# Blasc 2 fuer andere Plattformen



## esden (21. März 2007)

Hallo,

Ich gehe davon aus das es keine Version von Blasc 2 für andere Plattformen gibt (wie zum Beispiel Mac oder Linux). Da will ich gleich fragen ob das vielleicht in Betracht genommen wird den Client auch für andere Plattformen anzubieten.

Warum habt ihr eigentlich nicht gleich einen Plattformunabhängigen Client geschrieben wenn ihr schon den 2er geschrieben habt?

Aber ich will ja nicht whinen. Darum geht es hier nicht.

Wenn es keine Pläne für den Support von Mac oder Linux gibt, wollt ihr vielleicht die Informationen teilen wie ihr die Daten uploaded? (die url würde wahrscheinlich reichen)

Ich benutze selber einen Mac und programmier auch auf dieser Plattform. Deshalb würde ich mich auch mal hinsetzen und einen Client veilleicht schreiben, wenn ich die entsprechenden Infos habe.

Natürlich kenne ich den JBlasc Uploader. Den musste ich schon vor paar wochen anpassen, damit er mit der neuen URL funktioniert. Vielleicht würde ich den auch nehmen als Basis zu dem Plattformunabhängigen Blasc 2 Client. Denke aber das die Mac Benutzer sich freuen würden wenn es eine richtige Mac App ist und nicht irgend so eine Zwischenlösung. ^^


----------



## Aliceschwarz (22. März 2007)

Hallo Buffed/Blasc-Team,

ich würde mich auch riesig darüber freuen, wenn es eine MAC-Version gebe, oder zumindest eine manuelle Verknüpfung von Charakterprofilen und der My.Buffed Seite.

Ansonsten ist euch My.Buffed sehr gut gelungen.


----------



## esden (26. März 2007)

So langsam melden sich die Mac Leute ^^

Ich fasse mal die Nachfragen zusammen:
Anfrage 1
Anfrage 2

Bin gespannt was unsere lieben Blasc Meister dazu sagen. Kann es kaum erwarten.
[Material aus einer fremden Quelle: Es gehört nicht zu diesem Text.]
(* ===== verification/Json.v ===== *)
(** * Json: [serde_json::Value], derived serialization and the payload limits

    [Value] is the JSON tree the source pattern-matches on.  A [Number] is what
    the source can observe of one ([as_i64], [as_u64], [to_string]).  [ToJson]
    is the [Serialize] implementation of a type: derived structs become objects
    in field order, tuples arrays, unit enum variants snake-case strings and
    [None] null.  [JsonInj] states that an encoding loses nothing, which is what
    lets a digest over it bind every field.

    [walk] is the explicit-stack traversal of [validate_json_payload]
    ([common.rs]) and [validate_json_limits] ([production.rs]). *)

From stdpp Require Import base list strings pretty.
From Stdlib Require Import NArith ZArith Lia.
From S2P Require Import Prelude Text.

Record Number := mkNumber {
  as_i64 : option Z;
  as_u64 : option N;
  number_to_string : text;
}.

Inductive Value : Type :=
| Null
| Bool (b : bool)
| Num (n : Number)
| Str (t : text)
| Arr (values : list Value)
| Obj (fields : list (text * Value)).

(** The induction principle that reaches through arrays and objects. *)
Lemma Value_ind' (P : Value -> Prop) :
  P Null -> (forall b, P (Bool b)) -> (forall n, P (Num n)) -> (forall t, P (Str t)) ->
  (forall vs, Forall P vs -> P (Arr vs)) ->
  (forall fs, Forall (fun f => P f.2) fs -> P (Obj fs)) ->
  forall v, P v.
Proof.
  intros HN HB HU HS HA HO. fix IH 1.
  intros [|b|n|t|vs|fs]; [exact HN|exact (HB b)|exact (HU n)|exact (HS t)| |].
  - apply HA. induction vs as [|v vs IHvs]; constructor; [apply IH|exact IHvs].
  - apply HO. induction fs as [|[k v] fs IHfs]; constructor; [apply IH|exact IHfs].
Qed.

#[export] Instance number_eq_dec : EqDecision Number.
Proof. solve_decision. Defined.
#[export] Instance value_eq_dec : EqDecision Value.
Proof.
  unfold EqDecision, Decision. fix IH 1. intros x y.
  destruct x as [|b|n|t|vs|fs], y as [|b'|n'|t'|ws|gs]; try (by right).
  - by left.
  - destruct (decide (b = b')); [left|right]; congruence.
  - destruct (decide (n = n')); [left|right]; congruence.
  - destruct (decide (t = t')); [left|right]; congruence.
  - enough ({vs = ws} + {vs <> ws}) as [|] by (left; congruence) || (right; congruence).
    revert ws. induction vs as [|v vs IHvs]; intros [|w ws]; try (by right); [by left|].
    destruct (IH v w); [|right; congruence]. destruct (IHvs ws); [left|right]; congruence.
  - enough ({fs = gs} + {fs <> gs}) as [|] by (left; congruence) || (right; congruence).
    revert gs. induction fs as [|[k v] fs IHfs]; intros [|[l w] gs]; try (by right); [by left|].
    destruct (decide (k = l)); [|right; congruence].
    destruct (IH v w); [|right; congruence]. destruct (IHfs gs); [left|right]; congruence.
Defined.

(** [Value::is_object] *)
Definition is_object (v : Value) : bool := match v with Obj _ => true | _ => false end.

(** ** Serialization *)

Class ToJson (A : Type) := to_json : A -> Value.
Class JsonInj (A : Type) `{ToJson A} := json_inj : forall x y : A, to_json x = to_json y -> x = y.
Class JsonNotNull (A : Type) `{ToJson A} := json_not_null : forall x : A, to_json x <> Null.

Definition number_of_u64 (n : N) : Number :=
  {| as_i64 := if n <? 9223372036854775808 then Some (Z.of_N n) else None;
     as_u64 := Some n;
     number_to_string := dec_text n |}.

Definition number_of_i64 (z : Z) : Number :=
  {| as_i64 := Some z;
     as_u64 := if (0 <=? z)%Z then Some (Z.to_N z) else None;
     number_to_string := txt (pretty z) |}.

#[export] Instance to_json_bool : ToJson bool := Bool.
#[export] Instance to_json_N : ToJson N := fun n => Num (number_of_u64 n).
#[export] Instance to_json_Z : ToJson Z := fun z => Num (number_of_i64 z).
#[export] Instance to_json_value : ToJson Value := fun v => v.
#[export] Instance to_json_option {A} `{ToJson A} : ToJson (option A) :=
  fun o => match o with Some a => to_json a | None => Null end.
#[export] Instance to_json_list {A} `{ToJson A} : ToJson (list A) | 10 :=
  fun l => Arr (map to_json l).
(** A Rust [String] is a JSON string, not an array. *)
#[export] Instance to_json_text : ToJson (list N) | 1 := Str.

#[export] Instance json_inj_bool : JsonInj bool.
Proof. by intros x y [=]. Qed.
#[export] Instance json_inj_N : JsonInj N.
Proof. by intros x y [=]. Qed.
#[export] Instance json_inj_Z : JsonInj Z.
Proof. by intros x y [=]. Qed.
#[export] Instance json_inj_value : JsonInj Value.
Proof. by intros x y. Qed.
#[export] Instance json_inj_text : JsonInj (list N).
Proof. by intros x y [=]. Qed.
#[export] Instance json_inj_list {A} `{JsonInj A} : JsonInj (list A) | 10.
Proof.
  intros x y [= Hxy]. revert y Hxy. induction x as [|a x IH]; intros [|b y] [=]; [done|].
  f_equal; [by apply json_inj|auto].
Qed.
#[export] Instance json_inj_option {A} `{JsonInj A, !JsonNotNull A} : JsonInj (option A).
Proof.
  intros [a|] [b|]; unfold to_json, to_json_option; intros Heq; try done.
  - f_equal. by apply json_inj.
  - by apply json_not_null in Heq.
  - symmetry in Heq. by apply json_not_null in Heq.
Qed.

#[export] Instance json_not_null_bool : JsonNotNull bool. Proof. done. Qed.
#[export] Instance json_not_null_N : JsonNotNull N. Proof. done. Qed.
#[export] Instance json_not_null_Z : JsonNotNull Z. Proof. done. Qed.
#[export] Instance json_not_null_text : JsonNotNull (list N). Proof. done. Qed.
#[export] Instance json_not_null_list {A} `{ToJson A} : JsonNotNull (list A) | 10. Proof. done. Qed.

(** [json_fields H] opens an equation between two encodings, one level deep,
    into one equation per field; [solve_json_inj] closes [JsonInj] of a record
    from the encodings of its fields. *)
Lemma Obj_eq_inv fs gs : Obj fs = Obj gs -> fs = gs. Proof. by intros [=]. Qed.
Lemma Arr_eq_inv vs ws : Arr vs = Arr ws -> vs = ws. Proof. by intros [=]. Qed.
Lemma field_eq_inv (k : text) (v w : Value) fs gs :
  (k, v) :: fs = (k, w) :: gs -> v = w /\ fs = gs.
Proof. by intros [=]. Qed.
Lemma item_eq_inv (v w : Value) vs ws : v :: vs = w :: ws -> v = w /\ vs = ws.
Proof. by intros [=]. Qed.

Ltac json_fields H :=
  lazymatch type of H with
  | ?a = ?b => let a' := eval hnf in a in let b' := eval hnf in b in change (a' = b') in H
  end;
  lazymatch type of H with
  | Obj _ = Obj _ => apply Obj_eq_inv in H; repeat apply field_eq_inv in H as [? H]
  | Arr _ = Arr _ => apply Arr_eq_inv in H; repeat apply item_eq_inv in H as [? H]
  end; clear H.

Ltac solve_json_inj :=
  let H := fresh in
  intros [] [] H; json_fields H;
  repeat match goal with E : to_json _ = to_json _ |- _ => apply json_inj in E end;
  cbn in *; subst; reflexivity.

(** ** Payload limits *)

(** [const MAX_DEPTH] and [const MAX_NODES], the same in both crates' bodies *)
Definition MAX_DEPTH : N := 32.
Definition MAX_NODES : N := 10000.

Definition children (v : Value) : list Value :=
  match v with
  | Arr vs => vs
  | Obj fs => map snd fs
  | _ => []
  end.

Fixpoint json_nodes (v : Value) : nat :=
  match v with
  | Arr vs => S (list_sum (map json_nodes vs))
  | Obj fs => S (list_sum (map (fun f => json_nodes f.2) fs))
  | _ => 1%nat
  end.

Fixpoint json_depth (v : Value) : nat :=
  match v with
  | Arr vs => S (list_max (map json_depth vs))
  | Obj fs => S (list_max (map (fun f => json_depth f.2) fs))
  | _ => 1%nat
  end.

(** The loop: [stack] has its top first, [nodes] counts the popped values.
    [None] is running out of fuel, which [walk_total] excludes. *)
Section walk.
Context {E : Type} (limit_error : E) (on_number : Number -> Result E unit).

Fixpoint walk (fuel : nat) (stack : list (Value * N)) (nodes : N) : option (Result E unit) :=
  match stack with
  | [] => Some (Ok tt)
  | (node, depth) :: stack =>
      match fuel with
      | O => None
      | S fuel =>
          let nodes := nodes + 1 in
          if (MAX_DEPTH <? depth) || (MAX_NODES <? nodes) then Some (Err limit_error)
          else
            match match node with Num n => on_number n | _ => Ok tt end with
            | Err e => Some (Err e)
            | Ok _ => walk fuel (reverse (map (fun c => (c, depth + 1)) (children node)) ++ stack) nodes
            end
      end
  end.
End walk.

Fixpoint json_numbers (v : Value) : list Number :=
  match v with
  | Num n => [n]
  | Arr vs => concat (map json_numbers vs)
  | Obj fs => concat (map (fun f => json_numbers f.2) fs)
  | _ => []
  end.

Lemma json_nodes_children v : json_nodes v = S (list_sum (map json_nodes (children v))).
Proof. destruct v; cbn; try done. by rewrite map_map. Qed.

Lemma json_depth_children v : json_depth v = S (list_max (map json_depth (children v))).
Proof. destruct v; cbn; try done. by rewrite map_map. Qed.

Lemma json_numbers_children v :
  json_numbers v = match v with Num n => [n] | _ => [] end ++ concat (map json_numbers (children v)).
Proof. destruct v; cbn; try done. by rewrite map_map. Qed.

Lemma list_sum_map_reverse {A} (f : A -> nat) l : list_sum (map f (reverse l)) = list_sum (map f l).
Proof.
  induction l as [|a l IH]; [done|].
  rewrite reverse_cons, map_app, list_sum_app, IH. unfold list_sum. cbn [map foldr]. lia.
Qed.

Section walk_lemmas.
Context {E : Type} (limit_error : E) (on_number : Number -> Result E unit).

Definition stack_nodes (stack : list (Value * N)) : nat :=
  list_sum (map (fun p => json_nodes p.1) stack).

Definition fits (p : Value * N) : Prop := p.2 + N.of_nat (json_depth p.1) <= MAX_DEPTH + 1.
Definition numbers_ok (v : Value) : Prop := Forall (fun n => on_number n = Ok tt) (json_numbers v).

Lemma stack_nodes_push v d stack :
  stack_nodes ((v, d) :: stack) =
  S (stack_nodes (reverse (map (fun c => (c, d + 1)) (children v)) ++ stack)).
Proof.
  unfold stack_nodes. cbn [map list_sum fst]. rewrite json_nodes_children, map_app, list_sum_app.
  by rewrite list_sum_map_reverse, map_map.
Qed.

Lemma fits_children v d :
  fits (v, d) <-> d <= MAX_DEPTH /\ Forall fits (map (fun c => (c, d + 1)) (children v)).
Proof.
  unfold fits at 1. cbn [fst snd]. rewrite json_depth_children.
  rewrite Forall_map. unfold fits, compose; cbn [fst snd].
  assert (forall n, (list_max (map json_depth (children v)) <= n)%nat <->
            Forall (fun c => (json_depth c <= n)%nat) (children v)) as Hmax.
  { intros n. rewrite list_max_le, List.Forall_map. done. }
  specialize (Hmax (N.to_nat (MAX_DEPTH - d))). split.
  - intros Hd. split; [lia|]. destruct Hmax as [Hmax _].
    eapply Forall_impl; [apply Hmax; lia|]. cbn. lia.
  - intros [Hd Hf]. destruct Hmax as [_ Hmax].
    enough (list_max (map json_depth (children v)) <= N.to_nat (MAX_DEPTH - d))%nat by lia.
    apply Hmax. eapply Forall_impl; [exact Hf|]. cbn. lia.
Qed.

Lemma numbers_ok_children v :
  numbers_ok v <->
  match v with Num n => on_number n = Ok tt | _ => True end /\ Forall numbers_ok (children v).
Proof.
  unfold numbers_ok at 1. rewrite json_numbers_children, Forall_app.
  unfold numbers_ok. rewrite Forall_concat, Forall_map.
  f_equiv. destruct v; rewrite ?Forall_singleton; try done; split; constructor.
Qed.

Lemma walk_total fuel stack nodes :
  (stack_nodes stack <= fuel)%nat -> walk limit_error on_number fuel stack nodes <> None.
Proof.
  revert stack nodes. induction fuel as [|fuel IH]; intros [|[v d] stack] nodes; try done.
  - rewrite stack_nodes_push. lia.
  - rewrite stack_nodes_push. intros Hf. cbn. repeat case_match; try done.
    all: apply IH; lia.
Qed.

(** The loop accepts exactly when every value on the stack fits in depth, the
    total number of nodes fits, and every number is accepted. *)
Lemma walk_Ok fuel stack nodes :
  (stack_nodes stack <= fuel)%nat -> nodes <= MAX_NODES ->
  walk limit_error on_number fuel stack nodes = Some (Ok tt) <->
  Forall fits stack /\ nodes + N.of_nat (stack_nodes stack) <= MAX_NODES /\
  Forall (fun p => numbers_ok p.1) stack.
Proof.
  revert stack nodes. induction fuel as [|fuel IH]; intros [|[v d] stack] nodes Hf Hn.
  1, 3: cbn; split; [intros _; repeat split; [constructor|lia|constructor]|done].
  { rewrite stack_nodes_push in Hf. lia. }
  rewrite stack_nodes_push in *. rewrite !Forall_cons, fits_children. cbn [fst].
  rewrite numbers_ok_children. cbn [walk].
  destruct ((MAX_DEPTH <? d) || (MAX_NODES <? nodes + 1)) eqn:Hg; bsimp.
  - split; [done|]. intros ([[? ?] ?] & ? & ?). destruct Hg; bsimp; lia.
  - set (push := reverse (map (fun c => (c, d + 1)) (children v))) in *.
    assert (Forall fits push <-> Forall fits (map (fun c => (c, d + 1)) (children v))) as Hpf
      by (unfold push; apply Forall_reverse).
    assert (Forall (fun p : Value * N => numbers_ok p.1) push <-> Forall numbers_ok (children v)) as Hpn
      by (unfold push; rewrite Forall_reverse, Forall_map; done).
    assert (walk limit_error on_number fuel (push ++ stack) (nodes + 1) = Some (Ok tt) <->
            Forall fits (push ++ stack) /\
            nodes + 1 + N.of_nat (stack_nodes (push ++ stack)) <= MAX_NODES /\
            Forall (fun p => numbers_ok p.1) (push ++ stack)) as Hrec by (apply IH; lia).
    rewrite !Forall_app, Hpf, Hpn in Hrec.
    destruct v as [| |n| | |]; try destruct (on_number n) as [[]|e]; try rewrite Hrec;
      intuition (try lia; try done).
Qed.
End walk_lemmas.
Frage mich nur wo die Linux Jünger bleiben. Habe von ihnen noch keine Anfragen gelesen. Es seiden ich habe irgendeinen Thread übersehen.

Cheers

P.S. Postet mal in einem Thread der Übersichtlichkeit halber.


----------



## Kweck (30. März 2007)

Na damit "wir" die Antwort nicht schuldig bleiben:

Hier ist einer der Pinguine. Ich würde mich auch freuen wenn der Blasc2 auch Linuxfähig wäre. Leider ist er es nichtmal mit wine.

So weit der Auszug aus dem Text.